Reid was either dead or discarded; and the superintendence of typography and punctuation was committed to a man originally a comb-maker, but then known by the style of Doctor. Something uncommon was probably expected, and something uncommon was at last done; for to the Doctor's edition is appended, what the world had hardly seen before, a list of errors in nineteen pages.

But to politicks and literature there must be an end. Lord Lyttelton had never the appearance of a strong or of a healthy man; he had a slender, uncompacted frame, and a meagre face: he lasted however sixty years, and was then seized with his last illness. Of his death a very affecting and instructive account has been given by his physician*, which will spare me the task of his moral character.

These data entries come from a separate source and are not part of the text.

Lemma no_synced_save (r : Recording) (d : DB) :
  status r <> synced -> no_synced d -> no_synced (saveRecording r d).
Proof.
  intros Hr Hd i raw. unfold saveRecording. simpl. rewrite lookup_insert.
  destruct (decide (id r = i)); [|by apply Hd]. by intros [= <-].
Qed.

Lemma read_not_synced (rid : string) (recording : Recording) (d : DB) :
  no_synced d -> AudioStore.getRecordingById rid d = Some recording ->
  status recording <> synced.
Proof.
  intros Hd. unfold AudioStore.getRecordingById.
  destruct (recordings d !! rid) as [raw|] eqn:Hraw; [|done].
  intros [= <-]. specialize (Hd rid raw Hraw).
  unfold hydrateRecording. by destruct (blob raw).
Qed.

(** C6: on a store that holds no record marked [synced] (the pipeline never
    writes that status, and removes the record instead), an invocation for a
    record whose stored attempt count has reached the budget returns the
    failure result with status [failed] at once and changes nothing at all:
    no request is issued, nothing is written, no event is recorded. *)
Theorem budget_exhausted_is_noop (rid : string) (w : World) (s : St)
    (recording : Recording) :
  no_synced (db s) ->
  AudioStore.getRecordingById rid (db s) = Some recording ->
  (uploadAttempts recording >= MAX_ATTEMPTS)%Z ->
  uploadRecording rid w s
  = (Ok {| success := false; recordingId := rid; res_status := failed;
           error := Some (nullish (lastError recording)
                            "Maximum upload attempts reached") |}, s).
Proof.
  intros Hstore Hget Hge.
  pose proof (read_not_synced rid recording (db s) Hstore Hget) as Hs.
  unfold uploadRecording, bind, getRecordingById.
  rewrite Hget. destruct (decide (status recording = synced)) as [Hs'|_]; [done|].
  destruct (uploadAttempts recording >=? MAX_ATTEMPTS)%Z eqn:E; [done|].
  rewrite Z.geb_leb in E. apply Z.leb_gt in E. lia.
Qed.

Lemma budget_exhausted_is_noop_witness :
  let s := state_of (saveRecording exhausted emptyDB) in
  uploadRecording "r8" (world_of [] 0) s
  = (Ok {| success := false; recordingId := "r8"; res_status := failed;
           error := Some "Failed to get presigned URL: 503" |}, s).
Proof.
  intros s.
  refine (budget_exhausted_is_noop "r8" (world_of [] 0) s exhausted _ _ _).
  - apply no_synced_save; [discriminate|apply no_synced_empty].
  - vm_compute. reflexivity.
  - vm_compute. discriminate.
Defined.
(** C6, as the code has it.  When the least close is exactly 0 the quotient
    [(max - min) / min] is taken all the same: with a positive greatest
    close the percentage is +infinity and, for every finite threshold, an
    alert that carries +infinity is returned and printed; when every close
    is 0 the percentage is NaN and nothing is returned. *)
Theorem notify_zero_minimum (σ : state) (d : loc) (f : DataFrame)
    (cs : list Q) (ticker : string) (zero : Q) :
  heap σ !! d = Some f →
  price_frame f (Fin <$> cs) →
  is_minimum zero cs →
  (zero == 0)%Q →
  ∃ lo hi,
    pd.min (Fin <$> cs) = Fin lo ∧ (lo == 0)%Q
    ∧ pd.max (Fin <$> cs) = Fin hi ∧ is_maximum hi cs
    ∧ ((0 < hi)%Q →
         price_range_percent (Fin lo) (Fin hi) = PInf
         ∧ ∀ th : Q,
             notify_if_strong_fluctuations (Some d) ticker (Fin th) σ
             = (Ok (Some {| fi_ticker := ticker;
                            fi_min_price := Fin lo;
                            fi_max_price := Fin hi;
                            fi_fluctuation_percent := PInf |}),
                mkState (heap σ)
                  (stdout σ ++ alert_lines ticker (Fin lo) (Fin hi) PInf)))
    ∧ ((hi == 0)%Q →
         price_range_percent (Fin lo) (Fin hi) = NaN
         ∧ ∀ threshold,
             notify_if_strong_fluctuations (Some d) ticker threshold σ
             = (Ok None, σ)).
Proof.
  intros Hd Hpf [Hin Hleast] Hzero.
  assert (cs ≠ []) as Hne by (intros ->; by apply elem_of_nil in Hin).
  destruct (min_numbers cs Hne) as (lo & Hmin & Hlo_in & Hlo).
  destruct (max_numbers cs Hne) as (hi & Hmax & Hhi).
  assert (lo == 0)%Q as Hlo0.
  { pose proof (Hlo zero Hin). pose proof (Hleast lo Hlo_in). lra. }
  destruct (price_range_percent_zero_min lo hi Hlo0) as [Hinf Hnan].
  exists lo, hi. split; [done|]. split; [done|]. split; [done|].
  split; [done|]. split; intros Hhi0.
  - split; [by apply Hinf|]. intros th.
    rewrite (notify_run σ d f (Fin <$> cs)) by done.
    cbv zeta. by rewrite Hmin, Hmax, Hinf.
  - split; [by apply Hnan|]. intros threshold.
    rewrite (notify_run σ d f (Fin <$> cs)) by done.
    cbv zeta. rewrite Hmin, Hmax, Hnan by done.
    by destruct threshold.
Qed.


(** Ten bars that rise from 100 to 200, threshold 5: the alert carries
    100, 200 and a percent of exactly 100. *)
Lemma notify_rally_alert :
  (b64.notify_if_strong_fluctuations (Some 0%nat) "AAPL" (Fin 5)
     (one_frame (bars rally))).1
  = Ok (Some {| fi_ticker := "AAPL";
                fi_min_price := Fin 100;
                fi_max_price := Fin 200;
                fi_fluctuation_percent := Fin 100 |}).
Proof. vm_compute. reflexivity. Qed.

(** The comparison is made on the rounded quotient.  On two bars, 100
    then 107, the exact range is 7 percent, which is not above a
    threshold of 7; the source computes 7.000000000000000888 and returns
    the alert, with the percent rounded to 7.  The closes, the threshold
    and the result are binary64 numbers. *)
Lemma notify_rounds_above_threshold :
  price_range_percent (Fin 100) (Fin 107) = Fin 7
  ∧ b64.price_range_percent (Fin 100) (Fin 107)
    = Fin (7881299347898369 # 1125899906842624)
  ∧ binary64 100 ∧ binary64 107 ∧ binary64 7
  ∧ binary64 (7881299347898369 # 1125899906842624)
  ∧ b64.notify_if_strong_fluctuations (Some 0%nat) "AAPL" (Fin 7)
      (one_frame (bars seven_percent))
    = (Ok (Some {| fi_ticker := "AAPL";
                   fi_min_price := Fin 100;
                   fi_max_price := Fin 107;
                   fi_fluctuation_percent := Fin 7 |}),
       mkState (heap (one_frame (bars seven_percent)))
         (alert_lines "AAPL" (Fin 100) (Fin 107)
            (Fin (7881299347898369 # 1125899906842624)))).
Proof. repeat split; vm_compute; reflexivity. Qed.

(** The close that is 0 is divided by: two bars, 0 then 10, and the alert
    carries +infinity. *)
Lemma notify_divides_by_zero_minimum :
  pd.min (of_Z <$> from_zero) = Fin 0
  ∧ (notify_if_strong_fluctuations (Some 0%nat) "AAPL" (Fin 5)
       (one_frame (bars from_zero))).1
    = Ok (Some {| fi_ticker := "AAPL";
                  fi_min_price := Fin 0;
                  fi_max_price := Fin 10;
                  fi_fluctuation_percent := PInf |}).
Proof. split; vm_compute; reflexivity. Qed.

Lemma notify_zero_minimum_witness :
  ∃ lo hi,
    pd.min (of_Z <$> from_zero) = Fin lo ∧ (lo == 0)%Q
    ∧ pd.max (of_Z <$> from_zero) = Fin hi ∧ (0 < hi)%Q
    ∧ price_range_percent (Fin lo) (Fin hi) = PInf
    ∧ notify_if_strong_fluctuations (Some 0%nat) "AAPL" (Fin 5)
        (one_frame (bars from_zero))
      = (Ok (Some {| fi_ticker := "AAPL";
                     fi_min_price := Fin lo;
                     fi_max_price := Fin hi;
                     fi_fluctuation_percent := PInf |}),
         mkState (heap (one_frame (bars from_zero)))
           (alert_lines "AAPL" (Fin lo) (Fin hi) PInf)).
Proof.
  destruct (notify_zero_minimum (one_frame (bars from_zero)) 0
              (bars from_zero) (inject_Z <$> from_zero) "AAPL" 0%Q)
    as (lo & hi & Hmin & Hlo & Hmax & _ & Hpos & _).
  - reflexivity.
  - split; [apply NoDup_singleton|reflexivity].
  - split; [left|]. intros x Hx. unfold from_zero in Hx.
    repeat (apply elem_of_cons in Hx as [->|Hx]; [discriminate|]).
    by apply elem_of_nil in Hx.
  - reflexivity.
  - assert (0 < hi)%Q as Hhi.
    { change (pd.max (Fin <$> (inject_Z <$> from_zero))) with (Fin 10)
        in Hmax.
      injection Hmax as <-. reflexivity. }
    destruct (Hpos Hhi) as [Hinf Hrun].
    exists lo, hi. split; [exact Hmin|]. split; [exact Hlo|].
    split; [exact Hmax|]. split; [exact Hhi|]. split; [exact Hinf|].
    exact (Hrun 5%Q).
Defined.

(* ===================================================================== *)
(** ** Dispersion statistics and trend analysis *)
(* ===================================================================== *)

Lemma coefficient_variation_zero_mean (s : float64) (m : Q) :
  (m == 0)%Q →
  let cv := fmul (fdiv s (Fin m)) (Fin 100) in
  (∀ q, s = Fin q → (0 < q)%Q → cv = PInf)
  ∧ (∀ q, s = Fin q → (q == 0)%Q → cv = NaN)
  ∧ (s = NaN → cv = NaN)
  ∧ ¬ is_finite cv.
Proof.
  intros Hm cv. unfold cv.
  assert (Qeq_bool m 0 = true) as E by by apply Qeq_bool_iff.
  assert (Qle_bool 0 m = true) as E' by (apply Qle_bool_iff; lra).
  split; [|split; [|split]].
  - intros q -> Hq. cbn [fdiv]. rewrite E, Qcompare_Gt by done. reflexivity.
  - intros q -> Hq. cbn [fdiv]. rewrite E, Qcompare_Eq by done. reflexivity.
  - by intros ->.
  - destruct s as [q| | |]; cbn [fdiv]; rewrite ?E, ?E';
      try destruct (q ?= 0)%Q; vm_compute; tauto.
Qed.

(** C5, as the code has it.  On a numeric column (the empty one included)
    [calculate_standard_deviation] always returns and prints a record;
    the mean is divided by without a test, so when the mean is exactly 0
    the coefficient of variation is +infinity if the standard deviation
    is positive and NaN if it is 0 or undefined, never a number; on the
    empty column every field is NaN. *)
Theorem calculate_standard_deviation_unguarded (σ : state) (d : loc)
    (f : DataFrame) (label : string) (xs : Series) :
  heap σ !! d = Some f →
  numeric_column f label xs →
  ∃ stats,
    calculate_standard_deviation (Some d) label σ
    = (Ok (Some stats),
       mkState (heap σ) (stdout σ ++ [StatsReport stats]))
    ∧ stats = stats_of xs
    ∧ coefficient_variation stats
      = fmul (fdiv (std_deviation stats) (pd.mean xs)) (Fin 100)
    ∧ (∀ m, pd.mean xs = Fin m → (m == 0)%Q →
         (∀ s, std_deviation stats = Fin s → (0 < s)%Q →
               coefficient_variation stats = PInf)
         ∧ (∀ s, std_deviation stats = Fin s → (s == 0)%Q →
                 coefficient_variation stats = NaN)
         ∧ (std_deviation stats = NaN → coefficient_variation stats = NaN)
         ∧ ¬ is_finite (coefficient_variation stats))
    ∧ (xs = [] → stats = mkStats NaN NaN NaN NaN NaN NaN).
Proof.
  intros Hd [_ Hcol]. exists (stats_of xs).
  split; [|split; [done|split; [done|split]]].
  - unfold calculate_standard_deviation, try_except, subscript.
    rewrite bind_run, (subscript_numeric_run σ d f label xs) by done.
    by mrun.
  - intros m Hm Hm0. cbn [stats_of coefficient_variation std_deviation].
    rewrite Hm. by apply coefficient_variation_zero_mean.
  - by intros ->.
Qed.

"On Sunday evening the symptoms of his lordship's disorder, which for a week past had alarmed us, put on a fatal appearance, and his lordship believed himself to be a dying man. From this time he suffered by restlessness rather than pain; though his nerves were apparently much fluttered, his mental faculties never seemed stronger, when he was thoroughly awake.

"His lordship's bilious and hepatic complaints seemed alone not equal to the expected mournful event; his long want of sleep, whether the consequence of the irritation in the bowels, or, which is more probable, of causes of a different kind, accounts for his loss of strength, and for his death, very sufficiently.

* Dr. Johnstone of Kidderminster. C.